A 《COVID》 Christmas Story
As a healthcare professional, I realized in the very height of this terrible pandemic that it was no longer IF I would get diagnosed with COVID but WHEN. My “when” finally came. The night before, I all of a sudden felt a way that I had never felt before. The pain in my body was so intense...my head ached in a way I cannot put into words. My skin hurt. Every inch of my body. I had chills that shook my body despite wearing flannel pajamas and being covered with two blankets. I knew...

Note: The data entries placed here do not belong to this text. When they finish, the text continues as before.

(** Two runs of the loop from worlds that the operation, the callback
    and the delay cannot tell apart end alike. *)
Lemma retryLoop_lockstep {T} (fn : M T) (attempts delayMs : Z)
  (onRetry : option (Error -> Z -> M unit)) (R : World -> World -> Prop) :
  (forall wa wb, R wa wb -> fst (fn wa) = fst (fn wb) /\ R (snd (fn wa)) (snd (fn wb))) ->
  (forall e a wa wb, R wa wb ->
      fst (callOnRetry onRetry e a wa) = fst (callOnRetry onRetry e a wb)
      /\ R (snd (callOnRetry onRetry e a wa)) (snd (callOnRetry onRetry e a wb))) ->
  (forall wa wb, R wa wb -> R (snd (delay delayMs wa)) (snd (delay delayMs wb))) ->
  forall fuel a last wa wb,
    R wa wb ->
    fst (retryLoop fuel fn attempts delayMs onRetry a last wa)
    = fst (retryLoop fuel fn attempts delayMs onRetry a last wb)
    /\ R (snd (retryLoop fuel fn attempts delayMs onRetry a last wa))
         (snd (retryLoop fuel fn attempts delayMs onRetry a last wb)).
Proof.
  intros Hfn Hcb Hdelay fuel.
  induction fuel as [|fuel IH]; intros a last wa wb HR.
  - cbn [retryLoop]. destruct last; simpl; auto.
  - rewrite !retryLoop_unfold.
    destruct (a <=? attempts); [|destruct last; simpl; auto].
    destruct (Hfn wa wb HR) as [E1 R1].
    destruct (fn wa) as [[va|ta] wa1], (fn wb) as [[vb|tb] wb1];
      simpl in E1, R1; try discriminate.
    + simpl. split; [exact E1|exact R1].
    + inversion E1; subst tb; clear E1.
      destruct (a <? attempts); [|now apply IH].
      destruct (Hcb (toError ta) a wa1 wb1 R1) as [E2 R2].
      destruct (callOnRetry onRetry (toError ta) a wa1) as [[[]|ca] wa2],
               (callOnRetry onRetry (toError ta) a wb1) as [[[]|cb] wb2];
        simpl in E2, R2; try discriminate.
      * apply IH. apply Hdelay. exact R2.
      * simpl. split; [congruence|exact R2].
Qed.


(** ** The state store *)

Lemma loadState_currentState (w : World) : loadState w = (Ok (currentState w), w).
Proof. unfold currentState, loadState. destruct (stateFile w); reflexivity. Qed.

Lemma currentState_stored (state : StateData) (w : World) :
  currentState (setStateFile (Stored (stringified state)) w) = state.
Proof. destruct state; reflexivity. Qed.

Lemma includesId_In (xs : list Z) (x : Z) : includesId xs x = true <-> In x xs.
Proof.
  unfold includesId. rewrite existsb_exists. split.
  - intros (y & Hy & E). apply Z.eqb_eq in E. now subst.
  - intros H. exists x. split; [exact H|apply Z.eqb_refl].
Qed.

Lemma includesId_false (xs : list Z) (x : Z) : includesId xs x = false <-> ~ In x xs.
Proof.
  rewrite <- includesId_In. destruct (includesId xs x); split; congruence.
Qed.

Lemma NoDup_snoc (xs : list Z) (x : Z) : NoDup xs -> ~ In x xs -> NoDup (xs ++ [x]).
Proof.
  induction xs as [|y xs IH]; simpl; intros Hnd Hin.
  - constructor; [auto|constructor].
  - inversion Hnd; subst. constructor.
    + rewrite in_app_iff. simpl. intros [H|[H|[]]]; [auto|subst; auto].
    + apply IH; auto.
Qed.

Lemma count_occ_snoc_absent (xs : list Z) (x : Z) :
  ~ In x xs -> count_occ Z.eq_dec (xs ++ [x]) x = 1%nat.
Proof.
  intros H. rewrite count_occ_app.
  apply (count_occ_not_In Z.eq_dec) in H. rewrite H. simpl.
  destruct (Z.eq_dec x x); [reflexivity|congruence].
Qed.

(** What one call of [addSubscriber] does. *)
Lemma addSubscriber_present (chatId : Z) (w : World) :
  includesId (subscribers (currentState w)) chatId = true ->
  addSubscriber chatId w = (Ok false, w).
Proof.
  intros H. unfold addSubscriber, bind. rewrite loadState_currentState, H.
  reflexivity.
Qed.

Lemma addSubscriber_absent (chatId : Z) (w : World) :
  includesId (subscribers (currentState w)) chatId = false ->
  diskWritable w = true ->
  exists w',
    addSubscriber chatId w = (Ok true, w')
    /\ subscribers (currentState w') = subscribers (currentState w) ++ [chatId]
    /\ diskWritable w' = true.
Proof.
  intros H Hd. unfold addSubscriber, bind. rewrite loadState_currentState, H.
  unfold saveState. rewrite Hd. eexists. split; [reflexivity|].
  rewrite currentState_stored. split; [reflexivity|exact Hd].
Qed.

Lemma addSubscriber_NoDup (chatId : Z) (w : World) :
  NoDup (subscribers (currentState w)) ->
  NoDup (subscribers (currentState (snd (addSubscriber chatId w)))).
Proof.
  intros Hnd. destruct (includesId (subscribers (currentState w)) chatId) eqn:E.
  - now rewrite addSubscriber_present.
  - unfold addSubscriber, bind. rewrite loadState_currentState, E.
    unfold saveState. destruct (diskWritable w); cbn [snd]; [|exact Hnd].
    unfold ret. cbn [snd]. rewrite currentState_stored. cbn [subscribers].
    apply NoDup_snoc; [exact Hnd|now apply includesId_false].
Qed.

(** C5.  From a state in which [chatId] is not subscribed (and with a disk
    that takes the write), [addSubscriber(chatId)] called twice returns
    [true], then [false]; the second call changes nothing, and the stored
    list holds [chatId] exactly once.  Whatever the id and the state, a
    call leaves a duplicate-free subscriber list duplicate-free. *)
Theorem addSubscriber_idempotent (chatId : Z) (w : World) :
  ~ In chatId (subscribers (currentState w)) ->
  diskWritable w = true ->
  (exists w1,
     addSubscriber chatId w = (Ok true, w1)
     /\ addSubscriber chatId w1 = (Ok false, w1)
     /\ count_occ Z.eq_dec (subscribers (currentState w1)) chatId = 1%nat)
  /\ (forall (anyId : Z) (anyWorld : World),
        NoDup (subscribers (currentState anyWorld)) ->
        NoDup (subscribers (currentState (snd (addSubscriber anyId anyWorld))))).
Proof.
  intros Habs Hd. split; [|intros; now apply addSubscriber_NoDup].
  destruct (addSubscriber_absent chatId w) as (w1 & H1 & Hs & Hd1);
    [now apply includesId_false|exact Hd|].
  exists w1. split; [exact H1|]. split.
  - apply addSubscriber_present. rewrite Hs. apply includesId_In.
    rewrite in_app_iff. right. now left.
  - rewrite Hs. now apply count_occ_snoc_absent.
Qed.

(** C10.  [updateLastMessageHash] leaves the subscribers and the last
    event ids of the persisted state as they were, whatever the prior
    state and whether or not the write succeeds; when it succeeds the
    state holds the new hash and the time of the call, and nothing but
    the state file has changed in the world. *)
Theorem updateLastMessageHash_frame (hash : jsstring) (w : World) :
  let w' := snd (updateLastMessageHash hash w) in
  subscribers (currentState w') = subscribers (currentState w)
  /\ lastEventIds (currentState w') = lastEventIds (currentState w)
  /\ (fst (updateLastMessageHash hash w) = Ok tt ->
      lastMessageHash (currentState w') = Some hash
      /\ lastCheckTime (currentState w') = Some (toISOString (clock w))
      /\ w' = setStateFile (stateFile w') w).
Proof.
  cbv zeta.
  unfold updateLastMessageHash, bind, now, reads. rewrite loadState_currentState.
  unfold saveState. destruct (diskWritable w); cbn [snd fst].
  - rewrite currentState_stored.
    cbn [subscribers lastEventIds lastMessageHash lastCheckTime].
    split; [reflexivity|]. split; [reflexivity|]. intros _.
    split; [reflexivity|]. split; reflexivity.
  - split; [reflexivity|]. split; [reflexivity|]. discriminate.
Qed.

(** ** The notification dispatcher *)

Lemma sameEnvironment_refl (w : World) : sameEnvironment w w.
Proof. unfold sameEnvironment. auto. Qed.

Lemma sameEnvironment_trans (w1 w2 w3 : World) :
  sameEnvironment w1 w2 -> sameEnvironment w2 w3 -> sameEnvironment w1 w3.
Proof.
  unfold sameEnvironment. intros (A1 & A2 & A3 & A4 & A5) (B1 & B2 & B3 & B4 & B5).
  repeat split; congruence.
Qed.
Lemma fixed_run_ops (ops : list Op) (s : OAuthServer) :
  _path (run_ops ops s) = _path s /\ port (run_ops ops s) = port s.
Proof.
  revert s. induction ops as [|o ops IH]; intros s; [now split|].
  change (run_ops (o :: ops) s) with (run_ops ops (apply_op o s)).
  destruct (IH (apply_op o s)) as [-> ->].
  apply fixed_apply_op.
Qed.

Lemma fixed_serve (sched : list Event) (s : OAuthServer) :
  _path (snd (serve sched s)) = _path s /\ port (snd (serve sched s)) = port s.
Proof.
  revert s. induction sched as [|e sched IH]; intros s; [now split|].
  cbn [serve]. destruct e as [o|p|].
  - destruct (IH (apply_op o s)) as [-> ->]. apply fixed_apply_op.
  - destruct (loop_breaks (handler_callback p s)); cbn [snd]; [now split|].
    destruct (IH (handler_callback p s)) as [-> ->]. now split.
  - destruct (loop_breaks s); cbn [snd]; [now split | apply IH].
Qed.

Lemma fixed_run_call (c : Call) (s : OAuthServer) :
  _path (run_call c s) = _path s /\ port (run_call c s) = port s.
Proof.
  destruct c as [p| |sched late]; cbn [run_call]; [now split | now split |].
  unfold wait_for_call, wait_loop.
  destruct (loop_breaks s).
  - cbn [snd]. apply fixed_run_ops.
  - pose proof (fixed_serve sched s) as [Hp Hq].
    destruct (serve sched s) as [[|] s']; cbn [snd] in *; [|now split].
    destruct (fixed_run_ops late s') as [-> ->]. now split.
Qed.

(** X7.  The attribute [_path] that [__init__] sets to [None] is never
    written again, and the port never changes: the captured path lives
    in the attribute [path] only. *)
Theorem path_attribute_unused (calls : list Call) (port0 : Z) :
  _path (run_calls calls (OAuthServer_init port0)) = None /\
  port (run_calls calls (OAuthServer_init port0)) = port0.
Proof.
  assert (forall s, _path (run_calls calls s) = _path s /\
                    port (run_calls calls s) = port s) as H.
  { induction calls as [|c calls IH]; intros s; [now split|].
    change (run_calls (c :: calls) s) with (run_calls calls (run_call c s)).
    destruct (IH (run_call c s)) as [-> ->].
    apply fixed_run_call. }
  apply (H (OAuthServer_init port0)).
Qed.

(** ** Random strings of any length *)

(** X8.  [random_string(length)] has [length] characters, none when
    [length] is zero or negative, and all of them belong to
    [_SECRETS_ALPHABET]. *)
Theorem random_string_shape (n : Z) (g : Rng) :
  Z.of_nat (String.length (fst (random_string n g))) = Z.max n 0 /\
  Forall (fun c => In c (list_ascii_of_string _SECRETS_ALPHABET))
         (list_ascii_of_string (fst (random_string n g))).
Proof.
  split; [|apply random_string_alphabet].
  rewrite random_string_length. lia.
Qed.

Lemma random_chars_ext (count : nat) (f f' : nat -> nat) (u : nat) :
  (forall k, (u <= k)%nat -> f k = f' k) ->
  fst (random_chars count (mkRng f u)) = fst (random_chars count (mkRng f' u)).
Proof.
  revert u. induction count as [|count IH]; intros u H; [reflexivity|].
  cbn [random_chars draws used].
  specialize (IH (S u) (fun k Hk => H k (Nat.lt_le_incl _ _ Hk))).
  destruct (random_chars count (mkRng f (S u))) as [cs g1].
  destruct (random_chars count (mkRng f' (S u))) as [cs' g2].
  cbn [fst] in *. rewrite (H u (Nat.le_refl u)). now rewrite IH.
Qed.

Lemma secrets_choice_any (seq : list ascii) (c : ascii) :
  In c seq -> exists raw, secrets_choice seq raw = c.
Proof.
  intros Hin. destruct (In_nth seq c "000"%char Hin) as (i & Hi & Hnth).
  exists i. unfold secrets_choice. now rewrite Nat.mod_small.
Qed.

Lemma random_chars_any (cs : list ascii) (u : nat) :
  Forall (fun c => In c (list_ascii_of_string _SECRETS_ALPHABET)) cs ->
  exists f, fst (random_chars (List.length cs) (mkRng f u)) = cs.
Proof.
  revert u. induction cs as [|c cs IH]; intros u Hall.
  - exists (fun _ => 0%nat). reflexivity.
  - apply Forall_cons in Hall as [Hc Hall].
    destruct (secrets_choice_any _ c Hc) as [raw Hraw].
    destruct (IH (S u) Hall) as [f Hf].
    set (f' := fun k => if Nat.eqb k u then raw else f k).
    exists f'.
    assert (fst (random_chars (List.length cs) (mkRng f' (S u))) = cs) as Htail.
    { rewrite <- Hf at 2. apply random_chars_ext.
      intros k Hk. unfold f'. destruct (Nat.eqb_spec k u); [lia | reflexivity]. }
    cbn [List.length random_chars draws used].
    destruct (random_chars (List.length cs) (mkRng f' (S u))) as [cs1 g1].
    cbn [fst] in *. subst cs1. f_equal.
    unfold f'. now rewrite Nat.eqb_refl.
Qed.

Lemma list_ascii_of_string_length (s : string) :
  List.length (list_ascii_of_string s) = String.length s.
Proof. induction s as [|c s IH]; cbn; [reflexivity | now rewrite IH]. Qed.

(** X9.  [random_string] leaves no string out: every string made of
    characters of [_SECRETS_ALPHABET] is what [random_string] returns,
    for its length, on some entropy. *)
Theorem random_string_any (s : string) :
  Forall (fun c => In c (list_ascii_of_string _SECRETS_ALPHABET))
         (list_ascii_of_string s) ->
  exists g, fst (random_string (Z.of_nat (String.length s)) g) = s.
Proof.
  intros Hall. destruct (random_chars_any _ 0%nat Hall) as [f Hf].
  exists (mkRng f 0). unfold random_string.
  rewrite Nat2Z.id, <- list_ascii_of_string_length.
  destruct (random_chars _ (mkRng f 0)) as [cs g']. cbn [fst] in *.
  subst cs. apply string_of_list_ascii_of_string.
Qed.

The next day I went for testing. My fiancé tried all he could to encourage me but I knew what the outcome would be. I was terrified. I am a woman of faith and I am a woman of science- still terrified. I have seen what this terrible virus has done to so many. My first concern was my family. I know that for me, it is an occupational hazard but Lord knows I did not want to endanger my family and at this point I knew I had. I’d never been more afraid... not for myself, but for my former 23 weeker son who has BPD. For my loving fiancé who has dangerous comorbidities. For my staff and their families. It wasn’t just about me! This has been the narrative that we as healthcare professionals have been trying to bring to the forefront this entire time. My honey waited on me hand and foot all while making sure my sweet boy had some normalcy as routine is essential for him. As soon as I was strong enough however I sent him away... just couldn't risk it any longer. He didn't go without a fight though 😂
So here we are...quarantined. Quarantined at Christmas...somebody remind me to email the folks at Lifetime. So as if Christmas 2020 wasn’t already a bit of a downer, in true Alisha form I had to turn it up a notch lol No, seriously I’m truly grateful things are as well as they are. You see, my sweet Langston eventually tested positive as well but has literally only had sneezing and my honey continues to test negative. We remain grateful. Please wear your masks, wash your hands, avoid large gatherings PLEASE avoid large gatherings. I swear it’s not worth it. Wishing you a Merry COVID-FREE Christmas!